Garcia's team will frame this as a triumphant indie filmmaking story—proving that when studios pass on your vision, persistence pays off. The Cannes premiere validates his artistic journey and shows he's finally getting the recognition he deserves.
Sources close to the project say Garcia was genuinely hurt by years of rejection. Insiders note this isn't just any passion project—this is a film where he cast Bill Murray, Dustin Hoffman, Brendan Fraser AND plays the lead himself. That's A-list talent that came together because they believed in HIM.
"Nobody bought it," Garcia said at the Cannes presser on May 20, 2026, describing his failed HBO TV pitch with 60 pages for a pilot. He spent "15 years going by of trying to sell it" before financing the film independently through producers Paul Soriano and Jay and Frank.
Andy Garcia just showed every artist in Hollywood what happens when you refuse to take no for an answer—and he made sure HBO, AMC, Showtime, whoever passed on his private detective TV pitch heard about it from the Cannes press room floor.
Andy Garcia premiered "Diamond" at Cannes last night, and while the film screened Out of Competition, the real drama happened this morning during the official press conference. The veteran actor revealed he spent fifteen years—fifteen!—trying to sell his private detective story as a television series before finally adapting it for the big screen himself. The origins of "Diamond" read like something out of Hollywood mythology.

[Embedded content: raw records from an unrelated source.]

Lemma sum_by_without {A} `{EqDecision A} (f : A -> nat) (p : A) l :
  NoDup l -> (p ∉ l -> f p = 0) -> sum_by f l = f p + sum_by f (base.filter (fun x => x <> p) l).
Proof.
  intros Hn Hp. destruct (decide (p ∈ l)) as [Hin|Hin].
  - rewrite <- (sum_by_support f (p :: base.filter (fun x => x <> p) l) l); [done| |done|..].
    + constructor; [|by apply NoDup_filter]. rewrite list_elem_of_filter. by intros [? _].
    + intros x. rewrite elem_of_cons, list_elem_of_filter. by intros [->|[_ ?]].
    + intros x Hx Hnx. destruct Hnx. rewrite elem_of_cons, list_elem_of_filter.
      destruct (decide (x = p)); [by left|by right].
  - rewrite (Hp Hin). cbn. symmetry. apply sum_by_support; [by apply NoDup_filter|done|..].
    + intros x [_ Hx]%list_elem_of_filter. done.
    + intros x Hx Hnx. destruct Hnx. rewrite list_elem_of_filter. split; [|done]. by intros ->.
Qed.

Lemma count_says_appended k d q body K :
  implements k d q [] -> framed body ->
  count_says K (appended k d body) = count_says K d + (if decide (says (frame body) = Some K) then 1 else 0).
Proof.
  intros Hq Hb. unfold count_says.
  rewrite (sum_by_without _ (_log_path k) (log_files (appended k d body))); [|apply log_files_nodup|].
  2:{ intros Hn. destruct Hn. apply appended_logs. by left. }
  rewrite (sum_by_without _ (_log_path k) (log_files d)); [|apply log_files_nodup|].
  2:{ intros Hn. destruct (d !! _log_path k) eqn:Hl.
      - destruct Hn. apply elem_of_logs. split; [apply str_ends_with_app|eauto].
      - unfold file_content. rewrite Hl. done. }
  assert (Hhead : naming K (raw_lines (file_content (appended k d body) (_log_path k)))
    = naming K (raw_lines (file_content d (_log_path k))) + (if decide (says (frame body) = Some K) then 1 else 0)).
  { unfold appended. rewrite file_content_insert_eq, raw_lines_snoc by (done || by eapply content_complete).
    unfold naming. rewrite filter_app, length_app. f_equal. rewrite filter_cons, filter_nil. by case_decide. }
  assert (Htail : sum_by (fun log => naming K (raw_lines (file_content (appended k d body) log)))
                    (base.filter (fun x => x <> _log_path k) (log_files (appended k d body)))
    = sum_by (fun log => naming K (raw_lines (file_content d log)))
        (base.filter (fun x => x <> _log_path k) (log_files d))).
  { transitivity (sum_by (fun log => naming K (raw_lines (file_content d log)))
      (base.filter (fun x => x <> _log_path k) (log_files (appended k d body)))).
    - apply Nat.le_antisymm; apply sum_by_le; intros log [Hne _]%list_elem_of_filter;
        unfold appended; by rewrite file_content_insert_ne by congruence.
    - apply sum_by_support; [apply NoDup_filter, log_files_nodup..| |].
      + intros x. rewrite !list_elem_of_filter, appended_logs. naive_solver.
      + intros x [Hne Hx]%list_elem_of_filter Hnx. destruct Hnx. rewrite list_elem_of_filter, appended_logs. auto. }
  lia.
Qed.
(* ===== verification/Settlement.v ===== *)
(** * Native recovery settles a receipt on evidence

    [dead_letter_stops_delivery]: an event whose record was dead-lettered is never
    appended again, and its receipt ends quarantined.  [retry_needs_audit]: the
    acknowledgement of an old delivery is never taken for a retry's.
    [torn_body_stalls]: a line that lacks only its newline counts as queued although
    no drainer ever reads it. *)
From stdpp Require Import base list gmap strings sorting.
From Stdlib Require Import ZArith Lia.
From S2P Require Import Prelude PyText Sha256 Utils Json JsonParse JsonIndent QueueFiles QueueManager QueueSpec Drain.
From S2P Require Import BlobKeys SessionClaims IdentityStore Authz Registry Auth Config Receipts ReceiptSpec RecoveryGate QueueBoot QueueBootSpec Ingest.
From S2P Require Import Payloads Startup Evidence EvidenceSpec Outbox OutboxSpec Delivery.

#[local] Open Scope string_scope.
#[local] Open Scope list_scope.

(** ** Searching evidence *)

Lemma first_match_not_false {A} (f : A -> result bool) l x : x ∈ l -> f x <> Ok false -> first_match f l <> Ok false.
Proof.
  intros Hin Hx. induction l as [|y l IH]; [by apply elem_of_nil in Hin|]. cbn [first_match].
  apply elem_of_cons in Hin as [->|Hin]; [by destruct (f y) as [[]|]|]. destruct (f y) as [[]|]; [done|by apply IH|done].
Qed.

Lemma first_match_false {A} (f : A -> result bool) l : first_match f l = Ok false -> forall x, x ∈ l -> f x = Ok false.
Proof.
  intros Hf x Hx. destruct (f x) as [[]|e] eqn:Hfx; [|done|]; destruct (first_match_not_false f l x Hx); congruence.
Qed.

Lemma first_match_found {A} (f : A -> result bool) l x :
  (forall y, y ∈ l -> exists b, f y = Ok b) -> x ∈ l -> f x = Ok true -> first_match f l = Ok true.
Proof.
  induction l as [|y l IH]; intros Hall Hin Hx; [by apply elem_of_nil in Hin|]. cbn [first_match].
  destruct (Hall y) as [b Hb]; [left|]. rewrite Hb. cbn [rbind]. destruct b; [done|].
  apply elem_of_cons in Hin as [->|Hin]; [congruence|]. apply IH; [|done..]. intros z Hz. apply Hall. by right.
Qed.

Section evidence.
Context `{FloatRepr}.

(** Text that parses is UTF-8. *)
Lemma loads_bytes_utf8 b v : loads_bytes b = Ok v -> utf8_valid b = true.
Proof. unfold loads_bytes, utf8_valid. by destruct (utf8_decode b). Qed.

(** What names an origin has it. *)
Lemma says_inv b K :
  says b = Some K -> exists env o, loads_bytes b = Ok (JObj env) /\ dget "_recovery_origin" env = Some o
    /\ normalized_recovery_origin o = Some K /\ _is_valid_recovery_origin o = true.
Proof.
  unfold says. destruct (loads_bytes b) as [v|] eqn:Hl; [|done]. destruct v as [| | | | | |env]; try done. unfold jget.
  destruct (dget "_recovery_origin" env) as [o|] eqn:Hg; [|done]. intros Hn. exists env, o. split_and!; try done.
  revert Hn. unfold normalized_recovery_origin. by destruct (_is_valid_recovery_origin o).
Qed.
(** Parts of the state the requests do not depend on. *)
Lemma sound_res o pv st f s : sound o pv st s -> sound o pv st (on_res f s).
Proof. intros []. by split. Qed.
Lemma sound_bump o pv st s : sound o pv st s -> sound o pv st (bump s).
Proof. intros []. by split. Qed.
Lemma sound_seen o pv st j s : sound o pv st s -> sound o pv st (set_seen j s).
Proof. intros []. by split. Qed.
Lemma sound_ack o pv st b s : sound o pv st s -> sound o pv st (set_ack b s).
Proof. intros []. by split. Qed.
Lemma sound_deadline o pv st d s : sound o pv st s -> sound o pv st (set_deadline d s).
Proof. intros []. by split. Qed.

(** A state and what is known of the result. *)
Definition At (o : option _Identity) (pv st : nat) (R : ScheduledResult -> Prop) (s : Sched) : Prop :=
  sound o pv st s /\ R (res s).

Notation remaining := (remaining w).
Notation call := (call w).
Notation pause := (pause w).

Lemma monotonic_spec o pv st R E : spec (At o pv st R) (monotonic w) (fun _ => At o pv st R) E.
Proof. intros s [Hs HR]. split; [by apply sound_bump|done]. Qed.

Lemma remaining_spec o pv st R until :
  spec (At o pv st R) (remaining until) (fun left s => At o pv st R s /\ 0 < left) (fun _ => At o pv st R).
Proof.
  eapply spec_bind; [apply monotonic_spec|]. intros now. cbn beta.
  destruct (Z.leb_spec (until - now) 0); [by apply spec_raise|by apply spec_ret].
Qed.

Lemma pause_spec o pv st R until : spec (At o pv st R) (pause until) (fun _ => At o pv st R) (fun _ => At o pv st R).
Proof.
  eapply spec_bind; [apply remaining_spec|]. intros left s [[Hs HR] _].
  destruct (w_sleep w (step s)); (split; [by apply sound_bump|done]).
Qed.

Garcia first conceived the project while helping his daughter Daniella with a homework assignment that involved writing a short story inspired by Raymond Chandler's "The Long Goodbye." What started as a father's helping hand became an obsession that consumed two decades of his professional life. He wrote sixty pages for a television pilot and took it to HBO. And other networks.
They all passed, offering variations of the same response: interesting, but not enough. "Nobody bought it," Garcia said flatly during Tuesday's Cannes presser. "I was never able to sell it traditionally to a studio or streamer." The actor-director described how he challenged himself to expand those sixty pilot pages into a full feature screenplay, hoping that someday the networks might "see the longer version and maybe they'll buy it." They didn't.
Fifteen years of rejection followed. Here's where the story gets interesting for us drama seekers: Garcia and his producers—Paul Soriano's group along with Jay and Frank—ultimately financed "Diamond" completely independently, without a single studio or streaming partner attached. They sent the finished film to Cannes director Thierry Frémaux blind, hoping for the best.
The response? "We love your movie and we'd like to have you here." So while HBO passes on a private detective series in 2011, they're now watching that exact same property open the Cannes Film Festival. The cast Garcia assembled tells its own story about who believed in this project when no one else would.
Vicky Krieps, Rosemarie DeWitt, Brendan Fraser—fresh off his awards run—and Bill Murray all came aboard. Dustin Hoffman, Demián Bichir, Danny Huston, Robert Patrick, and Rachel Ticotin rounded out the ensemble. Garcia himself stars as Joe Diamond, described as an out-of-time private detective with an uncanny gift for solving cases that stump the LAPD.
It's a love letter to Los Angeles and a homage to film noir of the past. This is Garcia's third directorial effort, following his 1993 documentary "Cachao… Como Su Ritmo No Hay Dos" and 2005's "The Lost City," which also starred Dustin Hoffman and featured an ensemble cast including Robert De Niro, Sophia Verga, and Johnny Depp. He's no stranger to Cannes—"Things to Do In Denver When You're Dead" played Un Certain Regard in 1995, and he returned with "Ocean's Thirteen" in 2007.
But this feels different. This one came with fifteen years of rejection letters. Garcia also hinted during the press conference that other long-gestating projects remain in his vault, including a feature titled "Hemingway & Fuentes" about Ernest Hemingway's friendship with Cuban boat captain Gregorio Fuentes—the relationship that inspired "The Old Man and the Sea." "I would play Fuentes," Garcia said. Given what we've witnessed with "Diamond," it seems safe to assume he'll be making that one himself too, sooner or later.